I came across a write up explaining some of this is an artifact--stores ordered too much inventory at the end of last year, then cut back this year. People aren't buying as much and products are getting delivered in a timely fashion now. In other words, production was just pulled forward...and it should be stabilizing now.
And imports don't count...
https://research.stlouisfed.org/publications/page1-econ/2018/09/04/how-do-imports-affect-gdp
Also--the Earth is spinning faster, and it's shouldn't...
https://www.salon.com/2022/08/05/earth-is-spinning-faster-than-it-should-be-and-no-one-is-sure-why/
Which side of the income is affecting GDI -- foreign investments in US or US investments overseas? Are US corporations repatriating production to the domestic market?
One of the problems I have with economic "reporting" and people like Drum is that they don't stick to the traditional measures of the subject at hand
Yes, inflation went out of control and yes the FED acted.
But this "do we have a recession?" "do we not have a recession" talk is useless if you are going to move the goalposts to make your point.
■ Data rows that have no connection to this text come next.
(** * mkfs: the FAT image builder of firstKernel (fat/mkfs.c)

    A shallow embedding of [getBlock], [toPtr], [oneFile] and [main], and the
    properties of the free list, of the file packer and of the root directory
    that the specification states about them.  The module [BigData] embeds
    [writeFully] and [main] of the generator of the test file [big.data]
    (unnamed/part_000).

    Conventions of the embedding.
    - [uint32_t] values are integers of [Z]; every C operation that can wrap
      is written with [u32].  The program is read with [int], [size_t] and
      pointers of 32 bits.
    - The mapped region ([mapStart], [mapLength]) is an [image]: a length and
      the byte stored at each offset.  [super], [fat] and [blocks] are views
      of that one region, so the super block is read and written at offsets
      0..15, [fat[i]] at offset [512 + 4 * i], and block [idx] at
      [512 * idx]; a store through one view is seen through the others.
    - Addresses are offsets from [mapStart].  An access outside
      [0, mapLength) has no defined behaviour in C; it is the error [Fault].
    - [exit] is an error result: the run stops there. *)

From Stdlib Require Import String Ascii ZArith List Sorted Lia Bool.
Import ListNotations.
Local Open Scope Z_scope.

(** ** Machine integers *)

Definition u32 (z : Z) : Z := z mod 4294967296.

Definition INT_MAX : Z := 2147483647.
Definition INT_MIN : Z := -2147483648.

(** ** The mapped region *)

Record image : Type := mkImage {
  mapLength : Z;          (* size_t mapLength *)
  cell : Z -> Z           (* the byte at each offset from mapStart *)
}.

(** A file that [open(O_CREAT)] has just created and [ftruncate] has
    extended reads as zeros. *)
Definition fresh (len : Z) : image := mkImage len (fun _ => 0).

(** 4-byte words, least significant byte first.  The program stores them
    in the byte order of its host; no statement below depends on it. *)
Definition get32 (m : image) (off : Z) : Z :=
  cell m off + 256 * cell m (off + 1) + 65536 * cell m (off + 2)
  + 16777216 * cell m (off + 3).

Definition put32 (m : image) (off v : Z) : image :=
  mkImage (mapLength m)
    (fun x =>
       if x =? off then v mod 256
       else if x =? off + 1 then (v / 256) mod 256
       else if x =? off + 2 then (v / 65536) mod 256
       else if x =? off + 3 then (v / 16777216) mod 256
       else cell m x).

Definition put8 (m : image) (off v : Z) : image :=
  mkImage (mapLength m) (fun x => if x =? off then v else cell m x).

Definition put_bytes (m : image) (off : Z) (bs : list Z) : image :=
  mkImage (mapLength m)
    (fun x =>
       if (off <=? x) && (x <? off + Z.of_nat (length bs))
       then nth (Z.to_nat (x - off)) bs 0
       else cell m x).

Definition get_bytes (m : image) (off : Z) (n : nat) : list Z :=
  map (fun k => cell m (off + Z.of_nat k)) (seq 0 n).

Definition in_map (m : image) (off len : Z) : bool :=
  (0 <=? off) && (off + len <=? mapLength m).

(** ** Results and the state monad of the program *)

Inductive error : Type :=
| Usage          (* main: the usage message, exit(1) *)
| Undefined      (* signed overflow, or a value atoi cannot represent *)
| SetupFailed    (* open / ftruncate / mmap of the image failed, exit(1) *)
| OpenFailed     (* oneFile: perror("open"), exit(-1) *)
| ReadFailed     (* oneFile: perror("read"), exit(-1) *)
| DiskFull       (* getBlock: "disk is full", exit(-1) *)
| Fault          (* an access outside the mapped region *)
| OutOfFuel.     (* the bound on the iterations of a loop was too small *)

Inductive result (A : Type) : Type :=
| Ok (a : A)
| Err (e : error).
Arguments Ok {A} a.
Arguments Err {A} e.

Definition M (A : Type) : Type := image -> result (A * image).

Definition ret {A} (a : A) : M A := fun m => Ok (a, m).
Definition fail {A} (e : error) : M A := fun _ => Err e.
Definition bind {A B} (c : M A) (k : A -> M B) : M B :=
  fun m => match c m with
           | Ok (a, m') => k a m'
           | Err e => Err e
           end.

Notation "x <- c ;; k" := (bind c (fun x => k))
  (at level 61, c at next level, right associativity).
Notation "c ;;; k" := (bind c (fun _ => k))
  (at level 61, right associativity).

Definition load32 (off : Z) : M Z :=
  fun m => if in_map m off 4 then Ok (get32 m off, m) else Err Fault.

Definition store32 (off v : Z) : M unit :=
  fun m => if in_map m off 4 then Ok (tt, put32 m off v) else Err Fault.

Definition store8 (off v : Z) : M unit :=
  fun m => if in_map m off 1 then Ok (tt, put8 m off v) else Err Fault.

Definition store_bytes (off : Z) (bs : list Z) : M unit :=
  fun m => if in_map m off (Z.of_nat (length bs))
           then Ok (tt, put_bytes m off bs) else Err Fault.

(** ** The views of the region: [Super], [fat], [blocks] *)

Definition super_magic : Z := 0.
Definition super_nBlocks : Z := 4.
Definition super_avail : Z := 8.
Definition super_root : Z := 12.

(** [&fat[i]], with [fat = (uint32_t * )(blocks + 512)]. *)
Definition fat_at (i : Z) : Z := 512 + 4 * i.

Definition avail (m : image) : Z := get32 m super_avail.
Definition root (m : image) : Z := get32 m super_root.
Definition fat (m : image) (i : Z) : Z := get32 m (fat_at i).

(** ** getBlock (mkfs.c, lines 96-111) *)

Definition getBlock : M Z :=
  idx <- load32 super_avail ;;
  if idx =? 0 then fail DiskFull
  else
    nxt <- load32 (fat_at idx) ;;
    store32 super_avail nxt ;;;
    store32 (fat_at idx) 0 ;;;
    ret idx.

(** ** toPtr (lines 121-124): [blocks + idx * 512 + offset], the product
    being taken in [uint32_t]. *)

Definition toPtr (idx offset : Z) : Z := u32 (idx * 512) + offset.

(** ** Input files

    An input file is a finite sequence of bytes.  [read] may return fewer
    bytes than asked for, or fail: [sched] lists what the successive calls
    do, and a call beyond the end of [sched] returns all it can. *)

Inductive rd_event : Type :=
| RdFail                     (* read returns -1 *)
| RdAtMost (k : positive).   (* read returns at most k bytes *)

Record stream : Type := mkStream {
  pending : list Z;          (* the bytes not yet read *)
  sched : list rd_event
}.

(** [read(fd, buf, count)]: the number returned, the bytes put at [buf],
    and the descriptor afterwards. *)
Definition read (fd : stream) (count : Z) : Z * list Z * stream :=
  match sched fd with
  | RdFail :: s => (-1, [], mkStream (pending fd) s)
  | RdAtMost k :: s =>
      let n := Z.min (Z.min count (Z.pos k)) (Z.of_nat (length (pending fd))) in
      (n, firstn (Z.to_nat n) (pending fd),
       mkStream (skipn (Z.to_nat n) (pending fd)) s)
  | [] =>
      let n := Z.min count (Z.of_nat (length (pending fd))) in
      (n, firstn (Z.to_nat n) (pending fd),
       mkStream (skipn (Z.to_nat n) (pending fd)) [])
  end.

(** What [open(fileName, O_RDONLY)] finds: nothing, or a readable file. *)
Definition world : Type := string -> option stream.

(** ** oneFile (lines 142-200) *)

(** The [while (1)] loop of lines 168-196.  Every turn that does not leave
    the loop takes at least one byte from the file, so [fuel] bounds the
    number of turns by the number of bytes left, plus one. *)
Fixpoint pack_loop (fuel : nat) (fd : stream)
    (fileMetaData currentBlockIndex leftInBlock blockOffset totalSize : Z)
    : M unit :=
  match fuel with
  | O => fail OutOfFuel
  | S fuel' =>
      st <- (if leftInBlock =? 0 then
               b <- getBlock ;;
               store32 (fat_at currentBlockIndex) b ;;;
               ret (b, 0, 512)
             else ret (currentBlockIndex, blockOffset, leftInBlock)) ;;
      let '(currentBlockIndex, blockOffset, leftInBlock) := st in
      let '(n, buf, fd') := read fd leftInBlock in
      if n <? 0 then fail ReadFailed
      else if n =? 0 then store32 (fileMetaData + 4) totalSize
      else
        store_bytes (toPtr currentBlockIndex blockOffset) buf ;;;
        pack_loop fuel' fd' fileMetaData currentBlockIndex
          (u32 (leftInBlock - n)) (u32 (blockOffset + n)) (u32 (totalSize + n))
  end.

(** Line 154 reads [(uint32_t)toPtr(startBlockIndex, 0)], where line 285
    has [(uint32_t * )]: the address is narrowed to 32 bits before it is
    used as [fileMetaData].  With pointers of 32 bits the cast keeps the
    address; on the offsets of the embedding it is [u32].  (Where [mmap]
    returns an address that does not fit 32 bits, the store of line 157
    goes through a cut pointer; the embedding does not cover that host.) *)
Definition oneFile (w : world) (fileName : string) : M Z :=
  match w fileName with
  | None => fail OpenFailed
  | Some fd =>
      startBlockIndex <- getBlock ;;
      let fileMetaData := u32 (toPtr startBlockIndex 0) in
      store32 fileMetaData 1 ;;;
      pack_loop (S (length (pending fd))) fd fileMetaData
        startBlockIndex (512 - 8) 8 0 ;;;
      ret startBlockIndex
  end.

(** ** The C library functions that [main] calls *)

Definition is_space (c : ascii) : bool :=
  let n := N_of_ascii c in
  (N.eqb n 32 || (N.leb 9 n && N.leb n 13))%bool.

Definition digit_of (c : ascii) : option Z :=
  let n := Z.of_N (N_of_ascii c) in
  if (48 <=? n) && (n <=? 57) then Some (n - 48) else None.

Fixpoint skip_spaces (s : string) : string :=
  match s with
  | String c r => if is_space c then skip_spaces r else s
  | EmptyString => s
  end.

Fixpoint digits_value (acc : Z) (s : string) : Z :=
  match s with
  | String c r =>
      match digit_of c with
      | Some d => digits_value (10 * acc + d) r
      | None => acc
      end
  | EmptyString => acc
  end.

(** [atoi]: white space, an optional sign, then the longest run of decimal
    digits; 0 when there is none.  The C standard leaves the result
    undefined when it does not fit an [int]: [None]. *)
Definition atoi (s : string) : option Z :=
  let v :=
    match skip_spaces s with
    | String "-" r => - digits_value 0 r
    | String "+" r => digits_value 0 r
    | r => digits_value 0 r
    end in
  if (INT_MIN <=? v) && (v <=? INT_MAX) then Some v else None.

Fixpoint has_slash (s : string) : bool :=
  match s with
  | String c r => (Ascii.eqb c "/" || has_slash r)%bool
  | EmptyString => false
  end.

(** [basename], which no header of the program declares: the function of
    the C library that returns what follows the last ['/'] of the path,
    and the whole path when it has none.  (The other [basename] of the C
    library differs from it only on paths that end with ['/'].) *)
Fixpoint basename (s : string) : string :=
  match s with
  | String c r =>
      if has_slash r then basename r
      else if Ascii.eqb c "/" then r else s
  | EmptyString => EmptyString
  end.

(** The [n] bytes that [strncpy(dest, src, n)] leaves at [dest]: the
    characters of [src] up to its end (a zero byte ends a C string), then
    zeros up to [n]; the first [n] characters when [src] is longer. *)
Fixpoint strncpy_bytes (n : nat) (src : string) : list Z :=
  match n with
  | O => []
  | S n' =>
      match src with
      | String c r =>
          if Ascii.eqb c zero then repeat 0 n
          else Z.of_N (N_of_ascii c) :: strncpy_bytes n' r
      | EmptyString => repeat 0 n
      end
  end.

Definition strncpy (dest : Z) (src : string) (n : nat) : M Z :=
  store_bytes dest (strncpy_bytes n src) ;;; ret dest.

(** ** main (lines 204-308) *)

(** Lines 252-281: the super block and the free list.  The [for] loop of
    line 279 runs for [i = avail, avail - 1, ..., lastAvail + 1]. *)
Fixpoint init_fat (turns : nat) (i : Z) : M unit :=
  match turns with
  | O => ret tt
  | S turns' => store32 (fat_at i) (u32 (i - 1)) ;;; init_fat turns' (u32 (i - 1))
  end.

(** [(nBlocks * sizeof(uint32_t) + 511) / 512], computed in [size_t] and
    stored in a [uint32_t]. *)
Definition fatBlocks_of (nBlocks : Z) : Z :=
  u32 (u32 (u32 (u32 nBlocks * 4) + 511) / 512).

Definition lastAvail_of (nBlocks : Z) : Z := u32 (1 + fatBlocks_of nBlocks).

Definition main_format (nBlocks : Z) : M unit :=
  let fatBlocks := fatBlocks_of nBlocks in
  store8 (super_magic + 0) 70 ;;;        (* 'F' *)
  store8 (super_magic + 1) 52 ;;;        (* '4' *)
  store8 (super_magic + 2) 51 ;;;        (* '3' *)
  store8 (super_magic + 3) 57 ;;;        (* '9' *)
  store32 super_nBlocks (u32 nBlocks) ;;;
  store32 super_avail (u32 (nBlocks - 1)) ;;;
  let lastAvail := u32 (1 + fatBlocks) in
  a <- load32 super_avail ;;
  init_fat (Z.to_nat (a - lastAvail)) a.

(** Lines 294-304: one turn per file name, [i] counting from 0.  The
    values of [x] are returned, first file first, for the statements
    below; the program itself keeps them only in the directory. *)
Fixpoint main_files (w : world) (rootData : Z) (i : Z)
    (fileNames : list string) : M (list Z) :=
  match fileNames with
  | [] => ret []
  | fileName :: rest =>
      x <- oneFile w fileName ;;
      let base := basename fileName in
      dest <- strncpy (rootData + i * 16) base 12 ;;
      store32 (dest + 12) x ;;;
      xs <- main_files w rootData (i + 1) rest ;;
      ret (x :: xs)
  end.

(** Lines 284-304. *)
Definition main_root (w : world) (nFiles : Z) (fileNames : list string)
    : M (list Z) :=
  r <- getBlock ;;
  store32 super_root r ;;;
  r0 <- load32 super_root ;;
  let rootMetaData := toPtr r0 0 in
  store32 rootMetaData 2 ;;;
  store32 (rootMetaData + 4) (u32 (nFiles * 16)) ;;;
  r1 <- load32 super_root ;;
  let rootData := toPtr r1 8 in
  main_files w rootData 0 fileNames.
Are we in a recession? If the traditional measure is two months of negative GDP growth I guess we are. Then we should be congratulating Biden for huge growth in jobs DURING a recession. Duh.......
If we are NOT in a recessions then the FED is acting responsibly to bring down inflation........duh
And yes the price of oil is down below $89/bbl as we speak and the Bank of England is forecasting a recession there, meaning north Sea Brent will become cheaper for our refiners to make gasoline which will translate into happier people which may translate into Democrat victories.
Gas here has declined from $4.54 to $3.82 per gallon in the last 3 months and they started falling about 45 days AFTER the price of oil started dropping so I expect more drops in the forthcoming weeks
But c'mon Kevin - stick to the classic measures and be consistent in using them
What does one do when the ‘traditional measures’ clearly give one a false picture of reality? Do we still insist on the existence of phlogiston and the luminiferous ether?
Two quarters of declining GDP has never been the official standard for declaring a recession. As noted in the article, that is just one of the factors, and the GDP is not the only measure used.
The problem is that you"traditional measure" is not the traditional measure. The traditional measure is the declaration of a committed of business cycle economists working for the NBER that we are in a recession, and has been for almost 100 years.
The NBER considers many indicators, not just GDP, and employment is one of those other factors.
O/t but have to say, former GQPer @dobermanboston is correct: the Teabagger/MAGA movement is modern-day YIPPIE movement. Just bad theatre all the way down.
I wonder when Joel Osteen will try to end Democrat war on American values by levitating the Department of Education building.